(** The resolution of a chain that ends well within the budget. *)
Lemma resolve_chain (room : nat) : ∀ n nodes t depth path short,
  chain n nodes t → identity t = None → (length nodes <= S room)%nat →
  resolve_loop inputs identity room depth n path short
    = (mkResolution t (short || negb (bool_decide (nodes = [t]))) false, []).
Proof.
  intros n nodes t depth path short Hch. revert room depth path short.
  induction Hch as [n|n m nodes t Hp Hch IH]; intros room depth path short Ht Hl.
  - rewrite bool_decide_eq_true_2 by done. cbn. rewrite orb_false_r.
    destruct room; cbn; by rewrite Ht.
  - pose proof (chain_length _ _ _ Hch). destruct room as [|room]; [cbn in Hl; lia|].
    destruct Hp as (idx & Hid & Hm & Hm0). cbn [resolve_loop].
    rewrite Hid, Hm. change (default 0 (Some m)) with m.
    rewrite (proj2 (Z.eqb_neq _ _) Hm0), IH; [|done|cbn in Hl; lia]. cbn [orb].
    rewrite bool_decide_eq_false_2; [by rewrite orb_true_r|].
    destruct nodes; [cbn in *; lia|done].
Qed.
End identity_facts.

Lemma pull_broken inputs identity max_depth room : ∀ depth n,
  n ≠ 0 → is_operator inputs n = true → broken inputs identity n → max_depth ≠ 0%nat →
  pull inputs identity max_depth room depth n = (Placeholder, [mkDiagnostic n (depth + room) [n]]).
Proof.
  induction room as [|room IH]; intros depth n Hn Hop (idx & Hid & Hbr) Hmax; cbn [pull];
    rewrite (proj2 (Z.eqb_neq _ _) Hn).
  { by rewrite Nat.add_0_r. }
  rewrite Hop. unfold resolve_identity. rewrite (proj2 (Z.eqb_neq _ _) Hn).
  destruct max_depth as [|max_depth]; [done|]. cbn [resolve_loop]. rewrite Hid, Hbr. cbn.
  rewrite (proj2 (Z.eqb_neq _ _) Hn). cbn. rewrite IH; [|done|done|by exists idx|done].
  by rewrite Nat.add_succ_r.
Qed.

Lemma pull_resolved inputs identity max_depth room depth n t diag :
  n ≠ 0 → is_operator inputs n = true → t ≠ 0 →
  resolve_identity inputs identity max_depth n = (mkResolution t true false, diag) →
  pull inputs identity max_depth (S room) depth n
    = let '(served, more) := pull inputs identity max_depth room (S depth) t in (served, diag ++ more).
Proof.
  intros Hn Hop Ht Hres. cbn [pull]. rewrite (proj2 (Z.eqb_neq _ _) Hn), Hop, Hres.
  cbn [ir_budget_exceeded ir_short_circuited ir_terminal andb].
  by rewrite (proj2 (Z.eqb_neq _ _) Ht).
Qed.

(** ** Properties *)

(** C33: the revision of an operator folds each content it reaches exactly once, over any
    graph, shared inputs and cycles included, and the walk ends: with fuel for the
    contents in play it returns the 64-bit sum of the mixed contributions of exactly the
    reachable contents, whatever the order of the inputs. *)
Theorem aggregate_revision_exact (inputs : Content → list Content) (root : Content)
    (universe : gset Content) (fuel : nat)
    (Hroot : root ≠ 0) (Huniverse : ∀ n, rtc (edge inputs) root n → n ∈ universe)
    (Hfuel : (size universe <= fuel)%nat) :
  ∃ order, NoDup order ∧ (∀ n, n ∈ order ↔ rtc (edge inputs) root n) ∧
    ∀ contribution, aggregate_revision inputs contribution fuel root = Some (fold_sum contribution order).
Proof.
  destruct (aggregate_revision_spec inputs (λ _, 0) root universe Hroot Huniverse fuel Hfuel)
    as (order & Hnd & Hm & _).
  exists order. split_and!; [done|done|]. intros contribution.
  destruct (aggregate_revision_spec inputs contribution root universe Hroot Huniverse fuel Hfuel)
    as (order' & Hnd' & Hm' & ->).
  f_equal. apply fold_sum_same; [done|done|]. intros n. by rewrite Hm', Hm.
Qed.

(** a key built on the revision cannot go stale by one edit: changing the contribution
    of any single reachable content, however deep, changes the aggregate, and changing an
    unreachable one does not. *)
Theorem aggregate_revision_tells (inputs : Content → list Content) (root m : Content)
    (universe : gset Content) (fuel : nat) (c c' : Content → Z)
    (Hroot : root ≠ 0) (Huniverse : ∀ n, rtc (edge inputs) root n → n ∈ universe)
    (Hfuel : (size universe <= fuel)%nat)
    (Hu : in_u64 (c m)) (Hu' : in_u64 (c' m)) (Hne : c m ≠ c' m) (Hsame : ∀ n, n ≠ m → c n = c' n) :
  is_Some (aggregate_revision inputs c fuel root) ∧
  (aggregate_revision inputs c fuel root ≠ aggregate_revision inputs c' fuel root ↔
   rtc (edge inputs) root m).
Proof.
  destruct (aggregate_revision_spec inputs c root universe Hroot Huniverse fuel Hfuel)
    as (order & Hnd & Hm & Heq).
  destruct (aggregate_revision_spec inputs c' root universe Hroot Huniverse fuel Hfuel)
    as (order' & Hnd' & Hm' & Heq').
  rewrite (fold_sum_same c' order' order) in Heq'; [|done|done|intros n; by rewrite Hm', Hm].
  rewrite Heq, Heq'. split; [by eexists|]. split.
  - intros Hdiff. destruct (decide (m ∈ order)) as [Hin|Hout]; [by apply Hm|].
    destruct Hdiff. f_equal. apply fold_sum_ext. intros n Hn. apply Hsame. by intros ->.
  - intros Hr%Hm [= He]. by eapply (fold_sum_one_change c c' order m); eauto.
Qed.

(** C32: damage is never under-reported on an acyclic graph no deeper than the budget:
    when every [map_input_damage] meets its covering requirement, each pixel of each
    operator that the damage changes is reported for the operator's object throughout the
    range; and exactly the operators that reach the damaged content are reported, each
    object once. *)
Theorem route_covers (inputs : Content → list Content) (map_input_damage : Content → nat → Rect → Rect)
    (damaged : Content) (rect : Rect) (range : TimeRange) (rank : Content → nat)
    (changed : Content → double * double → Prop) (operators : list OperatorLayer) (max_depth : nat)
    (Hdamaged : damaged ≠ 0)
    (Hrank : ∀ n m, edge inputs n m → (rank m < rank n)%nat)
    (Hdepth : ∀ op, op ∈ operators → (rank (ol_content op) <= max_depth)%nat)
    (Hrect : ∀ p, changed damaged p → rect_contains rect p = true)
    (Hcovers : mapping_covers inputs map_input_damage damaged changed) :
  let out := route_operator_damage inputs map_input_damage operators damaged rect range max_depth in
  NoDup (map dm_object out) ∧
  (∀ o, o ∈ map dm_object out ↔ ∃ op, op ∈ operators ∧ routed inputs damaged op ∧ o = ol_object op) ∧
  (∀ op p t, op ∈ operators → routed inputs damaged op → changed (ol_content op) p →
    range_contains range t = true → ∃ d, d ∈ out ∧ reports d (ol_object op, p, t) = true).
Proof.
  unfold route_operator_damage. rewrite (proj2 (Z.eqb_neq _ _) Hdamaged).
  destruct (route_fold_sound inputs map_input_damage damaged rect rank Hrank changed Hrect Hcovers
              range max_depth operators [] Hdepth) as (Hn & Ho & _ & Hc).
  split_and!; [apply Hn, NoDup_nil_2| |done].
  intros o. rewrite Ho. cbn. rewrite elem_of_nil. tauto.
Qed.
========
Print exactly the lines of the listing above starting at the line containing "Lemma resolve_chain (room" and ending at the line containing "rewrite Hop. unfold", both included.

> OUTPUT FOR THIS EXERCISE:
Lemma resolve_chain (room : nat) : ∀ n nodes t depth path short,
  chain n nodes t → identity t = None → (length nodes <= S room)%nat →
  resolve_loop inputs identity room depth n path short
    = (mkResolution t (short || negb (bool_decide (nodes = [t]))) false, []).
Proof.
  intros n nodes t depth path short Hch. revert room depth path short.
  induction Hch as [n|n m nodes t Hp Hch IH]; intros room depth path short Ht Hl.
  - rewrite bool_decide_eq_true_2 by done. cbn. rewrite orb_false_r.
    destruct room; cbn; by rewrite Ht.
  - pose proof (chain_length _ _ _ Hch). destruct room as [|room]; [cbn in Hl; lia|].
    destruct Hp as (idx & Hid & Hm & Hm0). cbn [resolve_loop].
    rewrite Hid, Hm. change (default 0 (Some m)) with m.
    rewrite (proj2 (Z.eqb_neq _ _) Hm0), IH; [|done|cbn in Hl; lia]. cbn [orb].
    rewrite bool_decide_eq_false_2; [by rewrite orb_true_r|].
    destruct nodes; [cbn in *; lia|done].
Qed.
End identity_facts.

Lemma pull_broken inputs identity max_depth room : ∀ depth n,
  n ≠ 0 → is_operator inputs n = true → broken inputs identity n → max_depth ≠ 0%nat →
  pull inputs identity max_depth room depth n = (Placeholder, [mkDiagnostic n (depth + room) [n]]).
Proof.
  induction room as [|room IH]; intros depth n Hn Hop (idx & Hid & Hbr) Hmax; cbn [pull];
    rewrite (proj2 (Z.eqb_neq _ _) Hn).
  { by rewrite Nat.add_0_r. }
  rewrite Hop. unfold resolve_identity. rewrite (proj2 (Z.eqb_neq _ _) Hn).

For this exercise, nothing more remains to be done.